Jan 1, 1991
The Trouble with a Small Raise
The Trouble with a Small Raise
A Simona Griffo Mystery
by Trella Crespi
Where I Get My Ideas
I was angry with my boss. I wanted to kill him. When I told him I'd committed murder on paper and he was the corpse, his response was, "A lot of women have written about me." I may just have to kill him again.
Setting
New York City -- Greenwich Village where she lives, the Union Square area where she works.
Plot
Simona comes to the advertising agency early one Monday morning, hoping to catch her boss and ask for a long-deserved raise. Instead she finds him dead. She is busy working on a new perfume campaign, but she's appointed the agency's liaison with the police. That's how she gets to spend time with Stan Greenhouse and his partner Raf Garcia. She shares cooking tips with Raf, but Stan is the one who gives her hormones a big surge. When Simona gets implicated in her boss's death, she sets out to clear herself.

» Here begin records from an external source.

(** * Heuristic auto-fill engine for the V3 ethical metadata columns

    A shallow embedding of [Script/autofill_v3_heuristics.py] and the
    properties of its per-row decision logic.

    Conventions of the model:
    - a DataFrame cell holds a Python value ([pyval]): a [str], an [int] or a
      [float] (pandas loads an empty CSV cell as the float NaN); [df.at]
      stores the value it is given, the conversions pandas applies to fit a
      column's dtype are not modelled;
    - Python floats are exact rationals ([Q]) extended with NaN and the two
      infinities: rounding errors of binary floating point are not modelled;
    - strings are sequences of ASCII characters;
    - the two pseudo-random generators ([random.Random(seed)] and numpy's
      global one) are tapes of raw draws read left to right; [random()]
      returns [k / 2^53] for a 53-bit [k], as the Mersenne Twister of both
      libraries does;
    - exceptions are values of [exn]; a computation of the engine is a
      function from the run state to a result. *)

From Stdlib Require Import ZArith QArith Qround Lqa String Ascii List Bool Lia.
From stdpp Require Import base gmap strings list pretty.

Local Open Scope string_scope.
Local Open Scope Z_scope.

(** ** Python values *)

Inductive pyfloat :=
| FNum (q : Q)
| FNaN
| FInf (negative : bool).

Inductive pyval :=
| VStr (s : string)
| VInt (z : Z)
| VFloat (f : pyfloat).
(** * PyFishPack: the placeholder extension module [_dummy.c]

    A shallow embedding of [src/PyFishPack/_dummy.c] and of the part of the
    CPython C API ([Python.h]) the file is written against, followed by the
    properties of the module: what [dummy] returns, what the initialiser
    builds, how failures travel, and how the returned reference is counted. *)

From stdpp Require Import base gmap list strings.
From Stdlib Require Import ZArith Ascii String List Lia.
Import ListNotations.

Open Scope string_scope.
Open Scope Z_scope.

(** ** Pointers and code addresses *)

(** A value of type [PyObject*]: the null pointer, the address of the
    statically allocated singleton [_Py_NoneStruct], or the address of an
    object on the interpreter's heap. *)
Inductive PyObject : Type :=
  | NULL
  | NoneStruct
  | Heap (a : nat).

(** [#define Py_None (&_Py_NoneStruct)] *)
Definition Py_None : PyObject := NoneStruct.

(** A function pointer of type [PyCFunction] is the address of one of the
    functions of that signature the translation unit defines; the file has
    one.  Likewise for the nullary initialisers the loader resolves. *)
Inductive PyCFunction : Type := addr_dummy_function.
Inductive initfunc : Type := addr_PyInit__dummy.

(** ** The structures of [Python.h] the file fills in *)

(** [#define METH_VARARGS 0x0001] *)
Definition METH_VARARGS : Z := 1.

Record PyMethodDef : Type := {
  ml_name  : option string;       (* const char*, [None] is NULL *)
  ml_meth  : option PyCFunction;
  ml_flags : Z;
  ml_doc   : option string
}.

(** [PyModuleDef_HEAD_INIT]: the zeroed [PyModuleDef_Base]. *)
Inductive PyModuleDef_Base : Type := PyModuleDef_HEAD_INIT.

(** The members after [m_methods] ([m_slots], [m_traverse], [m_clear],
    [m_free]) are left to the aggregate initialiser, which zeroes them; they
    take no part in single-phase initialisation and are not represented. *)
Record PyModuleDef : Type := {
  m_base    : PyModuleDef_Base;
  m_name    : string;
  m_doc     : option string;
  m_size    : Z;
  m_methods : list PyMethodDef    (* array closed by a NULL-named entry *)
}.

(** ** The interpreter state *)

Inductive object : Type :=
  | PyUnicode (s : string)
  | PyLong (z : Z)
  | PyTuple (items : list PyObject)
  | PyModule (md_def : PyModuleDef) (md_dict : list (string * PyObject))
  | PyCFunctionObject (m_ml : PyMethodDef) (m_self : PyObject).

Inductive exception : Type :=
  | MemoryError
  | TypeError (msg : string)
  | AttributeError (msg : string)
  | ImportError (msg : string).

(** Calls into the host API made by the extension, in order. *)
Inductive api_call : Type :=
  | Call_PyModule_Create (name : string).

(** The part of the interpreter the module can see or reach.

    - [immortal_none]: whether the build treats [None] as immortal, so that
      [Py_INCREF] and [Py_DECREF] leave its count alone (CPython 3.12 and
      later); on older builds the count is an ordinary one.
    - [none_refcnt]: [_Py_NoneStruct.ob_refcnt].  It is a [Py_ssize_t]; the
      model keeps it in [Z] and does not represent overflow.
    - [heap]: the dynamically allocated objects, addressed by position.
      Reference counts of heap objects are not tracked and heap objects are
      never freed.
    - [avail]: how many more objects the allocator can hand out.
    - [curexc]: the thread's error indicator.
    - [sys_modules]: the loader's registry of imported modules.
    - [trace]: the host API calls the extension has made so far. *)
Record interp : Type := {
  immortal_none : bool;
  none_refcnt   : Z;
  heap          : list object;
  avail         : nat;
  curexc        : option exception;
  sys_modules   : gmap string PyObject;
  trace         : list api_call
}.

Definition set_none_refcnt (n : Z) (st : interp) : interp :=
  {| immortal_none := immortal_none st; none_refcnt := n; heap := heap st;
     avail := avail st; curexc := curexc st; sys_modules := sys_modules st;
     trace := trace st |}.

Definition set_heap (h : list object) (st : interp) : interp :=
  {| immortal_none := immortal_none st; none_refcnt := none_refcnt st;
     heap := h; avail := avail st; curexc := curexc st;
     sys_modules := sys_modules st; trace := trace st |}.

Definition set_avail (n : nat) (st : interp) : interp :=
  {| immortal_none := immortal_none st; none_refcnt := none_refcnt st;
     heap := heap st; avail := n; curexc := curexc st;
     sys_modules := sys_modules st; trace := trace st |}.

Definition set_curexc (e : option exception) (st : interp) : interp :=
  {| immortal_none := immortal_none st; none_refcnt := none_refcnt st;
     heap := heap st; avail := avail st; curexc := e;
     sys_modules := sys_modules st; trace := trace st |}.

Definition set_sys_modules (m : gmap string PyObject) (st : interp) : interp :=
  {| immortal_none := immortal_none st; none_refcnt := none_refcnt st;
     heap := heap st; avail := avail st; curexc := curexc st;
     sys_modules := m; trace := trace st |}.

Definition log_call (c : api_call) (st : interp) : interp :=
  {| immortal_none := immortal_none st; none_refcnt := none_refcnt st;
     heap := heap st; avail := avail st; curexc := curexc st;
     sys_modules := sys_modules st; trace := trace st ++ [c] |}.

(** What running statements ends in: the interpreter goes on in a new
    state, an exception is on its way up, or the process has been killed by
    [Py_FatalError]. *)
Inductive outcome : Type :=
  | Running (st : interp)
  | Raised (st : interp)
  | Aborted (msg : string).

There are a lot of characters in A Small Raise. Apart from giving the reader a fun mystery, I was trying to describe the New York advertising world which is full of many egos. I added a Cast of Characters at the beginning, something I've continued in my other mysteries.
Reviews
Nothing spoils the fun of this thoroughly engrossing whodunit, introducing one of the boldest and most likable of female sleuths. -- Publisher's Weekly
Ms. Crespi truly shines in the humor department....Though her characterization of Simona Griffo was wonderful and her portrayal of the inner workings of an ad agency was realistic and richly detailed, Ms. Crespi did not write what I consider a taut, well-honed mystery. There are far too many characters to keep up with: twenty-three to be exact, many of whom had French, Italian or Spanish names -- pretty darned confusing when trying to figure out the culprit. -- Mostly Murder
Author comment -- Too many foreign names? Ever look at the New York City phone book?
The Beginning
It wasn't going to be the usual manic Monday someone on the radio was singing about. It was going to be much worse.
Recipe
There's no separate recipe in this one. Simona cooks an eggplant pasta dish with a friend while discussing possible suspects. After the book was published I got two conflicting complaints: 1. All of a sudden it sounded like a cook book! 2. I want to cook that dish but you didn't give the exact proportions!
That's when I decided to put the recipe in the back from then on. At the time I hadn't heard of Virginia Rich and Diane Mott Davidson whose first book was published only a few months before mine.